2. Seguindo os autos os seus termos subsequentes, aquando da prolação do despacho saneador, em 1.ª instância foi proferida decisão, de cujo dispositivo consta:
“Ante todo o exposto e ao abrigo dos artºs 1º, nºs 1 e 2, alínea a), do C.P.T., e 576º, nºs 1 e 2, e 577º, alínea e), ambos do C.P.C., julgo procedente a exceção dilatória da ilegitimidade da 1ª R. deduzida pela 1ª R. na sua contestação e, como tal, julgo a 1ª R. parte ilegítima e, em consequência, absolvo-a da instância.”

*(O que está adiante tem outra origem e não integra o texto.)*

(* ===== verification/Announce.v ===== *)
(** * Announcements

    What the notifier's lines say, read back as JSON, and that a join is announced the way it
    is recorded. *)
From S2P Require Import Prelude GoStrings GoFormat GoMonad World Scenario Utils OvsDb OvsPort Types Config Iptables Faucet Docker OvsBridge Driver Handlers Json JsonText Manager Web Notifier Registry StatusDoc.

Section announcements.
Context `{E : Env}.

(** A line announces a message, with the containers of a heap. *)
Definition announces (h : heap) (m : NotifyMsg) (line : string) : Prop :=
  ∃ j, Unmarshal line = Some j ∧
    json_at ["Version"] j = Some (JNum 1) ∧
    json_at ["Msg"; "Type"] j = Some (JStr (nm_Type m)) ∧
    json_at ["Msg"; "Operation"] j = Some (JStr (nm_Operation m)) ∧
    (∀ k, json_at ["Msg"; "Details"; k] j = nm_Details m ≫= λ d, JStr <$> d !! k) ∧
    (∀ ep, json_at (["Msg"; "NetworkState"; "DynamicNetworkStates"; "Containers"; ep]) j =
      json_ContainerState <$> members h (nm_NetworkState m) !! ep).

(** The clock is past 1970. *)
Definition clock_ok : Prop := ∀ t, (0 ≤ env_reply t CTimeNow ≤ u64_max)%Z.

Definition plain_note (h : heap) (m : NotifyMsg) : Prop :=
  json_texts plain_text (json_NotifyMsg h m) = true.

Lemma json_note_at h time m path :
  json_at ("Msg" :: path) (json_NotifyMsgJson h time m) = json_at path (json_NotifyMsg h m).
Proof. done. Qed.

Lemma announces_line h time m : (0 ≤ time ≤ u64_max)%Z → plain_note h m →
  announces h m (Sprintf0 (Marshal (json_NotifyMsgJson h time m))).
Proof.
  intros Ht Hm. exists (json_NotifyMsgJson h time m). split_and!; try done.
  - apply Unmarshal_Sprintf0. unfold json_NotifyMsgJson. cbn [json_texts forallb fst snd].
    rewrite Hm, (bool_decide_eq_true_2 _ Ht). reflexivity.
  - intros k. rewrite json_note_at. change (json_at _ _) with (json_at [k] (json_opt JStr (nm_Details m))).
    destruct (nm_Details m) as [d|]; [|done]. cbn [json_opt]. rewrite json_map_at.
    cbn. by destruct (d !! k).
  - intros ep. rewrite json_note_at. apply json_containers_at.
Qed.

(** The line that is printed for a message: its encoding at some time of the clock, passed
    through Infof as a format.  Without a percent sign to interpret, and with text and time
    that JSON can hold, it announces the message. *)
Definition printed_as (h : heap) (m : NotifyMsg) (line : string) : Prop :=
  ∃ t, line = Sprintf0 (Marshal (json_NotifyMsgJson h (env_reply t CTimeNow) m)) ∧
    ((0 ≤ env_reply t CTimeNow ≤ u64_max)%Z → plain_note h m → announces h m line).

Lemma notifier_turn_prints s m rest : st_notes s = m :: rest →
  ∃ line s', notifier_turn s = (Ret tt, s') ∧ st_notes s' = rest ∧
    prints [line] s s' ∧ printed_as (st_heap s) m line.
Proof.
  intros Hs. unfold notifier_turn. erewrite bind_Ret by reflexivity. rewrite Hs.
  set (now := env_reply (io_trace (st_io s)) CTimeNow).
  set (line := Sprintf0 (Marshal (json_NotifyMsgJson (st_heap s) now m))).
  exists line. eexists. split.
  { erewrite !bind_Ret by reflexivity. unfold io_do, zoom, ext. by destruct (env_reply _ (CInfof _)). }
  split; [done|]. split; [|exists (io_trace (st_io s)); split; [done|]; apply announces_line].
  eexists. split; [reflexivity|]. cbn -[line lines_of]. unfold lines_of. rewrite !omap_app.
  by rewrite app_nil_r.
Qed.

(** As many turns as there are announcements. *)
Lemma notifier_turns_print notes s : st_notes s = notes →
  ∃ lines s', notifier_turns (length notes) s = (Ret tt, s') ∧ st_notes s' = [] ∧
    prints lines s s' ∧ Forall2 (printed_as (st_heap s)) notes lines.
Proof.
  revert s. induction notes as [|m notes IH]; intros s Hn.
  { exists [], s. split_and!; [done..| |constructor]. exists (st_io s).
    split; [by destruct s|by rewrite app_nil_r]. }
  destruct (notifier_turn_prints s m notes Hn) as (line & s1 & Hrun & Hs1 & Hp & Ha).
  assert (st_heap s1 = st_heap s) as Hh by (destruct Hp as (i & -> & _); done).
  destruct (IH s1 Hs1) as (lines & s2 & Hrun2 & Hs2 & Hp2 & Ha2).
  exists (line :: lines), s2. split_and!; [|done| |constructor; [done|by rewrite <- Hh]].
  - cbn [length notifier_turns]. by erewrite bind_Ret.
  - by apply (prints_trans [line] lines _ s1).
Qed.

(** C17: Every announcement is printed, in order and once.  Run for as many turns as there are
    announcements, the notifier empties the queue and prints one line for each, and nothing
    else of the driver changes.  The line is the announcement's JSON passed through Infof as
    a format.  For an announcement whose texts are UTF-8 without a percent sign, printed at a
    time after 1970, the line read back as JSON has the version, the type, the
    operation and the details of the announcement, and lists the containers that its
    network has at that time. *)
Theorem notifier_prints_all s :
  ∃ lines s', notifier_turns (length (st_notes s)) s = (Ret tt, s') ∧ st_notes s' = [] ∧
    prints lines s s' ∧ Forall2 (printed_as (st_heap s)) (st_notes s) lines.
Proof. by apply notifier_turns_print. Qed.

(** What the line of a join says about its container. *)
Definition tells_join (op : DovesnapOp) (cs : ContainerState) (line : string) : Prop :=
  ∃ j, Unmarshal line = Some j ∧
    json_at ["Msg"; "Type"] j = Some (JStr "CONTAINER") ∧
    json_at ["Msg"; "Operation"] j = Some (JStr "JOIN") ∧
    json_at ["Msg"; "NetworkState"; "DynamicNetworkStates"; "Containers"; op_EndpointID op] j =
      Some (json_ContainerState cs) ∧
    json_at ["Msg"; "Details"; "port"] j = Some (JStr (itoa (cs_OFPort cs))) ∧
    json_at ["Msg"; "Details"; "id"] j = Some (JStr (cs_Id cs)) ∧
    json_at ["Msg"; "Details"; "mac"] j = Some (JStr (cs_MacAddress cs)).

(** C18: A join is announced as it is recorded.  After a join on a network with maps, either
    nothing changed, or the container is the last to be announced: when the notifier then
    works off the announcements that were waiting and this one, its last line is the join's.
    When the texts of this announcement are UTF-8 without a percent sign and the clock is
    past 1970, that line, read back as JSON, gives the port that was reserved for the
    endpoint, and lists the container in its network with the port, the identifier and the
    hardware address of the announcement. *)
Theorem join_is_announced op l s s' :
  containers_of (network_of (st_d s) (op_NetworkID op)) = Some l →
  mustHandleJoinContainer op s = (Ret tt, s') →
  unmoved s s' ∨
  ∃ note lines line s2 cs,
    st_notes s' = st_notes s ++ [note] ∧
    notifier_turns (length (st_notes s')) s' = (Ret tt, s2) ∧ st_notes s2 = [] ∧
    prints (lines ++ [line]) s' s2 ∧ length lines = length (st_notes s) ∧
    cs_OFPort cs = oc_OFPort (default zero_OFPortContainer (st_OFPorts s !! op_EndpointID op)) ∧
    (clock_ok → plain_note (st_heap s') note → tells_join op cs line).
Proof.
  intros Hl Hrun.
  apply join_handler_Ret in Hrun. destruct (join_work_spec op l s Hl) as (_ & _ & H).
  rewrite <- Hrun in H. clear Hrun. destruct ((join_work op s).1); [right|left; exact H..].
  destruct H as (oc & cs & note & _ & _ & _ & _ & Hcs & _ & Hheap & Ht & Ho & Hns & Hd & Hnotes).
  destruct Hd as (details & Hd & Hport & Hid & Hmac & _).
  destruct (notifier_turns_print _ s' eq_refl) as (all & s2 & Hturns & Hs2 & Hp & Ha).
  rewrite Hnotes in Ha at 1. apply Forall2_app_inv_l in Ha as (lines & last_ & Ha1 & Ha2 & ->).
  destruct (Forall2_cons_inv_l _ _ _ _ Ha2) as (line & none & Hline & Hnone%Forall2_nil_inv_l & ->).
  subst none. exists note, lines, line, s2, cs.
  split_and!; [done..|by apply Forall2_length in Ha1|done|]. intros Hc Hplain.
  destruct Hline as (t & _ & Hline). destruct (Hline (Hc t) Hplain) as (j & Hj & _ & HjT & HjO & HjD & HjC).
  exists j. rewrite HjT, HjO, HjC, !HjD, Ht, Ho, Hd. cbn.
  rewrite Hport, Hid, Hmac, Hcs, Hns, Hheap. unfold members. rewrite Hl. cbn.
  split_and!; try done. by rewrite lookup_insert_eq; cbn; rewrite lookup_insert_eq.
Qed.
End announcements.

(** A clock that stands still. *)
Lemma lab_clock : clock_ok (E := Lab.env).
Proof. intros t. cbn. unfold u64_max. lia. Qed.

Lemma join_is_announced_witness :
  ∃ line cs, tells_join Lab.join_op cs line ∧ cs_OFPort cs = 7%Z.
Proof.
  destruct (join_is_announced (E := Lab.env) Lab.join_op 1 Lab.reserved Lab.after_join)
    as [(_ & _ & H)|(note & lines & line & s2 & cs & Hn & _ & _ & _ & _ & Hport & H)].
  - reflexivity.
  - vm_compute. reflexivity.
  - vm_compute in H. discriminate H.
  - exists line, cs. split; [|rewrite Hport; reflexivity]. apply H; [exact lab_clock|].
    vm_compute in Hn. injection Hn as <-. vm_compute. reflexivity.
Defined.

(** An announcement lists the containers of the moment it is printed: printed after the
    container left again, the announcement of its join does not list it. *)
Example late_announcement :
  let s := (mustHandleLeaveContainer (E := Lab.env) Lab.leave_op Lab.about_to_leave).2 in
  nm_Operation <$> st_notes s = ["JOIN"; "LEAVE"] ∧
  map (λ line, Unmarshal line ≫= json_at ["Msg"; "NetworkState"; "DynamicNetworkStates"; "Containers"])
    (lines_of (io_trace (st_io (notifier_turns (E := Lab.env) 2 s).2))) =
  [Some (JObj []); Some (JObj [])].
Proof. vm_compute. done. Qed.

2.1. Dizendo-se inconformadas com o decidido, as Autoras apresentaram requerimento de interposição de recurso, formulando no final das respetivas alegações as seguintes conclusões (transcrição):
“i. Vem o presente recurso interposto pelo facto das ora Recorrentes se não conformarem com o Douto Despacho Saneador (datado de 20.02.2023), na parte em que julgou procedente a exceção dilatória da ilegitimidade passiva deduzida pela 1.ª Ré na sua contestação e, como tal, julgou a 1.ª R. parte ilegítima e, em consequência, absolveu-a da instância.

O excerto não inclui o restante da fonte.